▸ **What you have to do**
The lines from the top of the records below through the one containing "free_segs vs ++" are to be transcribed exactly, and nothing else is to be added.
*** Extracted records ***
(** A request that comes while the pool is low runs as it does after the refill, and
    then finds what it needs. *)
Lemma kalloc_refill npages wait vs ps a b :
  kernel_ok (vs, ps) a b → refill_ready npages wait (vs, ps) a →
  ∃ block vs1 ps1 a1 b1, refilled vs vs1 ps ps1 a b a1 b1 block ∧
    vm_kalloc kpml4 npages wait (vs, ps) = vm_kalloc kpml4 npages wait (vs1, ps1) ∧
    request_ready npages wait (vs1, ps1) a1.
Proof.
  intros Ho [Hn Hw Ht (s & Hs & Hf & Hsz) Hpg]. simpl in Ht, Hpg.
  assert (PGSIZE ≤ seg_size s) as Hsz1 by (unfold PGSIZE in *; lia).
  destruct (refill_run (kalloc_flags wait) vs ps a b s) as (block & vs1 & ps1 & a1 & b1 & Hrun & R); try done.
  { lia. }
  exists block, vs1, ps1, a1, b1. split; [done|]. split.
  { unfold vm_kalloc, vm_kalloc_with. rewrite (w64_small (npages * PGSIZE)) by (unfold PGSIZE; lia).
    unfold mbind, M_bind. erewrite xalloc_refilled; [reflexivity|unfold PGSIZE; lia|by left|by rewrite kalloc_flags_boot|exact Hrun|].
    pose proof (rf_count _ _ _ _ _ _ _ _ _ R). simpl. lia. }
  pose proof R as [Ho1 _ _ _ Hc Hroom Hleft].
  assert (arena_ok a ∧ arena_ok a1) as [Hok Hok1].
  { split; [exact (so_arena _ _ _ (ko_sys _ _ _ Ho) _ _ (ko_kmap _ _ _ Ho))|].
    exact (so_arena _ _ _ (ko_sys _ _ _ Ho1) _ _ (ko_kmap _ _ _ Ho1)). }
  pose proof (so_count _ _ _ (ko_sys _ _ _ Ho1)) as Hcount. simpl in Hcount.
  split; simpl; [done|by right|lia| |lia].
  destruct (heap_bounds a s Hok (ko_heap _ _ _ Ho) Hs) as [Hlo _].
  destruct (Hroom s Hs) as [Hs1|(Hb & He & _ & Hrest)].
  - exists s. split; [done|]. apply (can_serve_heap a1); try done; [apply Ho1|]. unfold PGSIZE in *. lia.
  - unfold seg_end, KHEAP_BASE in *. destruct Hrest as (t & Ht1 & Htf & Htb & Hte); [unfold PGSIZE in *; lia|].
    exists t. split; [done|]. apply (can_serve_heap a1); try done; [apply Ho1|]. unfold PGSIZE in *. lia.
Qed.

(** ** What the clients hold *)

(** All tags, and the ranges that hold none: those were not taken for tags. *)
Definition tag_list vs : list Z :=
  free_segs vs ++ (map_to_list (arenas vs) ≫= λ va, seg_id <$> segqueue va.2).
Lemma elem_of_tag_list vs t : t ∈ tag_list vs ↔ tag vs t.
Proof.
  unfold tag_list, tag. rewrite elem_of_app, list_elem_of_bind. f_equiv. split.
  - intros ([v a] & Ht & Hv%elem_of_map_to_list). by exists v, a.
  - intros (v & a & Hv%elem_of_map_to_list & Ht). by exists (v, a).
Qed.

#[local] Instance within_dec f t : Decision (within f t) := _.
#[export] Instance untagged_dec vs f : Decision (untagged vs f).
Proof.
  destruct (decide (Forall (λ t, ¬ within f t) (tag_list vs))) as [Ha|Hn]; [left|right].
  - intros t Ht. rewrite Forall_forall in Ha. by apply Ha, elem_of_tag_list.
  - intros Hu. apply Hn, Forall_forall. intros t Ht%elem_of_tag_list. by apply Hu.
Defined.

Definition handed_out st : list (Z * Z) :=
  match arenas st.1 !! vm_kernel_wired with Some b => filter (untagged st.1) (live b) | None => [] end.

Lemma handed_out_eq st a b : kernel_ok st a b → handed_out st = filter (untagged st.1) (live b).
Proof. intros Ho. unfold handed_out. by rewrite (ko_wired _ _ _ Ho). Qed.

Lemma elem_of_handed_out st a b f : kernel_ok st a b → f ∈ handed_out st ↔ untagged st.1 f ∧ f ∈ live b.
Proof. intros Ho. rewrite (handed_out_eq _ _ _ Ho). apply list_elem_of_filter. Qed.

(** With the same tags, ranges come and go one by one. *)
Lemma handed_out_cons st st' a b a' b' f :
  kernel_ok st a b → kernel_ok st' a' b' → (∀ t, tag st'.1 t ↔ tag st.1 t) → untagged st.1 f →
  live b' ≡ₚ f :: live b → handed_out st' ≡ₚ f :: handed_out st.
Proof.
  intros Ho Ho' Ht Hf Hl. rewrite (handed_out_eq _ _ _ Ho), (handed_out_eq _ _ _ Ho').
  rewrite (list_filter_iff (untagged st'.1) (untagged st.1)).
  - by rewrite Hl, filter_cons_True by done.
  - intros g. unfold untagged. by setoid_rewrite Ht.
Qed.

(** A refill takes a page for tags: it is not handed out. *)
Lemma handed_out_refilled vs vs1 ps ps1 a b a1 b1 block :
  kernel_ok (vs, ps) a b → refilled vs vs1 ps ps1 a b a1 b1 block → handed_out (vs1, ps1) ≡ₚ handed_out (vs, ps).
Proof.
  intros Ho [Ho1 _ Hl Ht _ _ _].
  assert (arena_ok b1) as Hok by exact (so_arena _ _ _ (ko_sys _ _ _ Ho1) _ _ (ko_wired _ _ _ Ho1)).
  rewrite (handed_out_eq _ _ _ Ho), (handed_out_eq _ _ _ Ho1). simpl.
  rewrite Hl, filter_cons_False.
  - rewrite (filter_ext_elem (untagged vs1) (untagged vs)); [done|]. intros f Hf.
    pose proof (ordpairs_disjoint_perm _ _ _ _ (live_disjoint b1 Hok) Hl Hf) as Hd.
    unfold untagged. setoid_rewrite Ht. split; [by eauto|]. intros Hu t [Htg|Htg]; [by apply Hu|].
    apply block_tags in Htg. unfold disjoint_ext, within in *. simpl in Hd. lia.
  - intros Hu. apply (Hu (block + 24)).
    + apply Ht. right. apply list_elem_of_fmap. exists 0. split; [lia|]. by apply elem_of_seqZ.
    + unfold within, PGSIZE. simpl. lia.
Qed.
*** End of Extracted records ***
▸ **Solved problem**
(** A request that comes while the pool is low runs as it does after the refill, and
    then finds what it needs. *)
Lemma kalloc_refill npages wait vs ps a b :
  kernel_ok (vs, ps) a b → refill_ready npages wait (vs, ps) a →
  ∃ block vs1 ps1 a1 b1, refilled vs vs1 ps ps1 a b a1 b1 block ∧
    vm_kalloc kpml4 npages wait (vs, ps) = vm_kalloc kpml4 npages wait (vs1, ps1) ∧
    request_ready npages wait (vs1, ps1) a1.
Proof.
  intros Ho [Hn Hw Ht (s & Hs & Hf & Hsz) Hpg]. simpl in Ht, Hpg.
  assert (PGSIZE ≤ seg_size s) as Hsz1 by (unfold PGSIZE in *; lia).
  destruct (refill_run (kalloc_flags wait) vs ps a b s) as (block & vs1 & ps1 & a1 & b1 & Hrun & R); try done.
  { lia. }
  exists block, vs1, ps1, a1, b1. split; [done|]. split.
  { unfold vm_kalloc, vm_kalloc_with. rewrite (w64_small (npages * PGSIZE)) by (unfold PGSIZE; lia).
    unfold mbind, M_bind. erewrite xalloc_refilled; [reflexivity|unfold PGSIZE; lia|by left|by rewrite kalloc_flags_boot|exact Hrun|].
    pose proof (rf_count _ _ _ _ _ _ _ _ _ R). simpl. lia. }
  pose proof R as [Ho1 _ _ _ Hc Hroom Hleft].
  assert (arena_ok a ∧ arena_ok a1) as [Hok Hok1].
  { split; [exact (so_arena _ _ _ (ko_sys _ _ _ Ho) _ _ (ko_kmap _ _ _ Ho))|].
    exact (so_arena _ _ _ (ko_sys _ _ _ Ho1) _ _ (ko_kmap _ _ _ Ho1)). }
  pose proof (so_count _ _ _ (ko_sys _ _ _ Ho1)) as Hcount. simpl in Hcount.
  split; simpl; [done|by right|lia| |lia].
  destruct (heap_bounds a s Hok (ko_heap _ _ _ Ho) Hs) as [Hlo _].
  destruct (Hroom s Hs) as [Hs1|(Hb & He & _ & Hrest)].
  - exists s. split; [done|]. apply (can_serve_heap a1); try done; [apply Ho1|]. unfold PGSIZE in *. lia.
  - unfold seg_end, KHEAP_BASE in *. destruct Hrest as (t & Ht1 & Htf & Htb & Hte); [unfold PGSIZE in *; lia|].
    exists t. split; [done|]. apply (can_serve_heap a1); try done; [apply Ho1|]. unfold PGSIZE in *. lia.
Qed.

(** ** What the clients hold *)

(** All tags, and the ranges that hold none: those were not taken for tags. *)
Definition tag_list vs : list Z :=
  free_segs vs ++ (map_to_list (arenas vs) ≫= λ va, seg_id <$> segqueue va.2).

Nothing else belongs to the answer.